▸ **Task to carry out**:
Look through the material below and copy exactly the lines from the line with "Definition isNaN (n" to the line with "let '(fp, r2)", those two lines included.

★ ★ ★ ★ ★

(** * rl-dashboard: the training dashboard's view state (App.js)

    A shallow embedding of the React component [App]: the parsing of the
    [/results] payloads, the three fetch operations, the effects that keep
    selection, cache and timers in step, and the derivation of the chart
    series and of the table's elapsed-time cell. *)

From Stdlib Require Import ZArith Ascii String.
From Stdlib Require Floats.
Import (notations) PrimFloat.
From stdpp Require Import gmap strings list fin_maps pretty.

(** ** JavaScript numbers produced by [parseFloat]

    The exact decimal value of the literal that was read: the rounding of
    that value to the nearest double is not part of the model.  [NaN] is
    what [parseFloat] answers when no prefix of the text is a number. *)

Inductive number : Type :=
  | NaN
  | Infinity (negative : bool)
  | Finite (negative : bool) (mantissa : N) (exponent : Z).

Global Instance number_eq_dec : EqDecision number.
Proof. solve_decision. Defined.

Definition isNaN (n : number) : bool :=
  match n with NaN => true | _ => false end.

Module ParseFloat.

(** White space and line terminators that [parseFloat] trims at the
    start (the ones that fit in a byte). *)
Definition is_white (c : ascii) : bool :=
  let n := nat_of_ascii c in
  (n =? 9)%nat || (n =? 10)%nat || (n =? 11)%nat || (n =? 12)%nat
  || (n =? 13)%nat || (n =? 32)%nat.

Definition digit_of (c : ascii) : option N :=
  let n := N_of_ascii c in
  if ((48 <=? n) && (n <=? 57))%N then Some (n - 48)%N else None.

Fixpoint skip_white (l : list ascii) : list ascii :=
  match l with
  | c :: r => if is_white c then skip_white r else l
  | [] => []
  end.

(** The longest run of decimal digits at the head, and what follows. *)
Fixpoint span_digits (l : list ascii) : list N * list ascii :=
  match l with
  | c :: r =>
      match digit_of c with
      | Some d => let '(ds, rest) := span_digits r in (d :: ds, rest)
      | None => ([], l)
      end
  | [] => ([], [])
  end.

Definition digits_value (ds : list N) : N :=
  fold_left (fun acc d => 10 * acc + d)%N ds 0%N.

Definition split_sign (l : list ascii) : bool * list ascii :=
  match l with
  | "+"%char :: r => (false, r)
  | "-"%char :: r => (true, r)
  | _ => (false, l)
  end.

Fixpoint starts_with (p l : list ascii) : bool :=
  match p, l with
  | [], _ => true
  | a :: p', b :: l' => if Ascii.eqb a b then starts_with p' l' else false
  | _ :: _, [] => false
  end.

(** ExponentPart: [e] or [E], an optional sign, at least one digit.  A
    dangling [e] or [e+] is not part of the longest valid prefix. *)
Definition exponent_part (l : list ascii) : Z :=
  match l with
  | c :: r =>
      if Ascii.eqb c "e" || Ascii.eqb c "E" then
        let '(neg, r') := split_sign r in
        match fst (span_digits r') with
        | [] => 0%Z
        | ds => if neg then (- Z.of_N (digits_value ds))%Z
                else Z.of_N (digits_value ds)
        end
      else 0%Z
  | [] => 0%Z
  end.

Definition parse (l : list ascii) : number :=
  let '(neg, l1) := split_sign (skip_white l) in
  if starts_with (list_ascii_of_string "Infinity") l1 then Infinity neg
  else
    let '(ip, r1) := span_digits l1 in
    let '(fp, r2) :=
      match r1 with
      | "."%char :: r => span_digits r
      | _ => ([], r1)
      end in
    match ip, fp with
    | [], [] => NaN
    | _, _ =>
        Finite neg (digits_value (ip ++ fp))
               (exponent_part r2 - Z.of_nat (length fp))
    end.

End ParseFloat.

Definition parseFloat (s : string) : number :=
  ParseFloat.parse (list_ascii_of_string s).

(** ** Wire data *)

(** Body of [/results] and [/results/{runId}].  [steps] and [returns] are
    optional arrays of text; every other own property ([best], [last],
    [elapsed], ...) is carried along untouched by the object spread. *)
Record ResultsJson : Type := {
  json_steps : option (list string);
  json_returns : option (list string);
  json_rest : list (string * string);
}.

(** What [setLiveData] and [setRunDataCache] store. *)
Record RunData : Type := {
  steps : list number;
  returns : list number;
  rest : list (string * string);
}.

(** [arr?.map(s => parseFloat(s)) || []]: an array is always truthy, so the
    fallback is taken exactly when the property is missing. *)
Definition parse_series (arr : option (list string)) : list number :=
  match arr with
  | Some l => map parseFloat l
  | None => []
  end.

(** [{...json, steps: ..., returns: ...}] *)
Definition parse_results (json : ResultsJson) : RunData :=
  {| steps := parse_series (json_steps json);
     returns := parse_series (json_returns json);
     rest := json_rest json |}.

(** The reading of the interface description, for comparison: entries that
    do not parse are removed from the sequence. *)
Definition spec_parse_series_dropping (arr : option (list string))
  : list number :=
  match arr with
  | Some l => filter (fun n => isNaN n = false) (map parseFloat l)
  | None => []
  end.

Definition example_json : ResultsJson :=
  {| json_steps := Some ["1"; "2"; "x"; "4"];
     json_returns := Some ["0.1"; "0.2"; "0.3"; "0.4"];
     json_rest := [] |}.

(** ** JavaScript numbers

    A number is a double: [PrimFloat.float] with its IEEE operations.
    [Math.floor] and [%] are exact on doubles and are computed here on
    the mantissa and exponent that [Prim2SF] gives. *)

(** [if (x)] on a number: [0], [-0] and [NaN] are falsy. *)
Definition truthy_number (x : PrimFloat.float) : bool :=
  negb (PrimFloat.is_nan x || PrimFloat.is_zero x).

(** What [Math.floor] returns: [NaN], an infinity, or a whole number (a
    zero of either sign prints as [0], so its sign is not kept). *)
Inductive integral : Type :=
  | INaN
  | IInfinity (negative : bool)
  | IInt (z : Z).

Definition Math_floor (x : PrimFloat.float) : integral :=
  match FloatOps.Prim2SF x with
  | SpecFloat.S754_nan => INaN
  | SpecFloat.S754_infinity s => IInfinity s
  | SpecFloat.S754_zero _ => IInt 0
  | SpecFloat.S754_finite s m e =>
      let v := if s then Zneg m else Zpos m in
      IInt (if (0 <=? e)%Z then v * 2 ^ e else Z.shiftr v (- e))%Z
  end.

(** [n % d]: the remainder has the sign of [n] and is always a double. *)
Definition Number_remainder (n d : PrimFloat.float) : PrimFloat.float :=
  match FloatOps.Prim2SF n, FloatOps.Prim2SF d with
  | SpecFloat.S754_nan, _ | _, SpecFloat.S754_nan => PrimFloat.nan
  | SpecFloat.S754_infinity _, _ => PrimFloat.nan
  | _, SpecFloat.S754_infinity _ => n
  | _, SpecFloat.S754_zero _ => PrimFloat.nan
  | SpecFloat.S754_zero _, _ => n
  | SpecFloat.S754_finite sn mn en, SpecFloat.S754_finite _ md ed =>
      let e := Z.min en ed in
      let N := (Zpos mn * 2 ^ (en - e))%Z in
      let D := (Zpos md * 2 ^ (ed - e))%Z in
      let R := (N mod D)%Z in
      if (R =? 0)%Z then (if sn then PrimFloat.neg_zero else PrimFloat.zero)
      else
        FloatOps.SF2Prim
          (SpecFloat.binary_normalize FloatOps.prec FloatOps.emax
             (if sn then - R else R)%Z e false)
  end.

(** The double nearest to a positive whole number (ties to even). *)
Definition round_to_double (y : Z) : Z :=
  let bits := (Z.log2 y + 1)%Z in
  if (bits <=? 53)%Z then y
  else
    let shift := (bits - 53)%Z in
    let q := Z.shiftr y shift in
    let r := (y - Z.shiftl q shift)%Z in
    let half := (2 ^ (shift - 1))%Z in
    let q' :=
      if (half <? r)%Z || ((r =? half)%Z && Z.odd q) then (q + 1)%Z else q in
    Z.shiftl q' shift.

Definition digits_of (z : Z) : nat := String.length (pretty z).

(** [Number::toString] picks the decimal with the fewest significant
    digits that still reads back as the same double.  With [k]
    significant digits out of [d], the two decimals around [z] are tried;
    when both read back as [z] the nearer one wins, the even one on a
    tie. *)
Definition candidate (z : Z) (d k : nat) : option Z :=
  let p := (10 ^ Z.of_nat (d - k))%Z in
  let y0 := ((z / p) * p)%Z in
  let y1 := (y0 + p)%Z in
  match (round_to_double y0 =? z)%Z, (round_to_double y1 =? z)%Z with
  | true, true =>
      if (z - y0 <? y1 - z)%Z then Some y0
      else if (y1 - z <? z - y0)%Z then Some y1
      else if Z.even (z / p) then Some y0 else Some y1
  | true, false => Some y0
  | false, true => Some y1
  | false, false => None
  end.

Fixpoint shortest_from (z : Z) (d : nat) (ks : list nat) : Z :=
  match ks with
  | [] => z
  | k :: ks' =>
      match candidate z d k with
      | Some y => y
      | None => shortest_from z d ks'
      end
  end.

Definition shortest_decimal (z : Z) : Z :=
  shortest_from z (digits_of z) (seq 1 (digits_of z)).

Fixpoint strip_zeros (fuel : nat) (y : Z) : Z :=
  match fuel with
  | O => y
  | S f => if (y mod 10 =? 0)%Z then strip_zeros f (y / 10)%Z else y
  end.

(** Up to 21 digits the decimal is written out, zeros included; beyond,
    the digits are followed by an exponent. *)
Definition toString_positive (z : Z) : string :=
  let y := shortest_decimal z in
  let n := digits_of y in
  if (n <=? 21)%nat then pretty y
  else
    match pretty (strip_zeros n y) with
    | String c EmptyString => String c EmptyString
    | String c digits => String c ("." +:+ digits)
    | EmptyString => EmptyString
    end +:+ "e+" +:+ pretty (Z.of_nat n - 1)%Z.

★ ★ ★ ★ ★

▸ **Answer to this task**:
Definition isNaN (n : number) : bool :=
  match n with NaN => true | _ => false end.

Module ParseFloat.

(** White space and line terminators that [parseFloat] trims at the
    start (the ones that fit in a byte). *)
Definition is_white (c : ascii) : bool :=
  let n := nat_of_ascii c in
  (n =? 9)%nat || (n =? 10)%nat || (n =? 11)%nat || (n =? 12)%nat
  || (n =? 13)%nat || (n =? 32)%nat.

Definition digit_of (c : ascii) : option N :=
  let n := N_of_ascii c in
  if ((48 <=? n) && (n <=? 57))%N then Some (n - 48)%N else None.

Fixpoint skip_white (l : list ascii) : list ascii :=
  match l with
  | c :: r => if is_white c then skip_white r else l
  | [] => []
  end.

(** The longest run of decimal digits at the head, and what follows. *)
Fixpoint span_digits (l : list ascii) : list N * list ascii :=
  match l with
  | c :: r =>
      match digit_of c with
      | Some d => let '(ds, rest) := span_digits r in (d :: ds, rest)
      | None => ([], l)
      end
  | [] => ([], [])
  end.

Definition digits_value (ds : list N) : N :=
  fold_left (fun acc d => 10 * acc + d)%N ds 0%N.

Definition split_sign (l : list ascii) : bool * list ascii :=
  match l with
  | "+"%char :: r => (false, r)
  | "-"%char :: r => (true, r)
  | _ => (false, l)
  end.

Fixpoint starts_with (p l : list ascii) : bool :=
  match p, l with
  | [], _ => true
  | a :: p', b :: l' => if Ascii.eqb a b then starts_with p' l' else false
  | _ :: _, [] => false
  end.

(** ExponentPart: [e] or [E], an optional sign, at least one digit.  A
    dangling [e] or [e+] is not part of the longest valid prefix. *)
Definition exponent_part (l : list ascii) : Z :=
  match l with
  | c :: r =>
      if Ascii.eqb c "e" || Ascii.eqb c "E" then
        let '(neg, r') := split_sign r in
        match fst (span_digits r') with
        | [] => 0%Z
        | ds => if neg then (- Z.of_N (digits_value ds))%Z
                else Z.of_N (digits_value ds)
        end
      else 0%Z
  | [] => 0%Z
  end.

Definition parse (l : list ascii) : number :=
  let '(neg, l1) := split_sign (skip_white l) in
  if starts_with (list_ascii_of_string "Infinity") l1 then Infinity neg
  else
    let '(ip, r1) := span_digits l1 in
    let '(fp, r2) :=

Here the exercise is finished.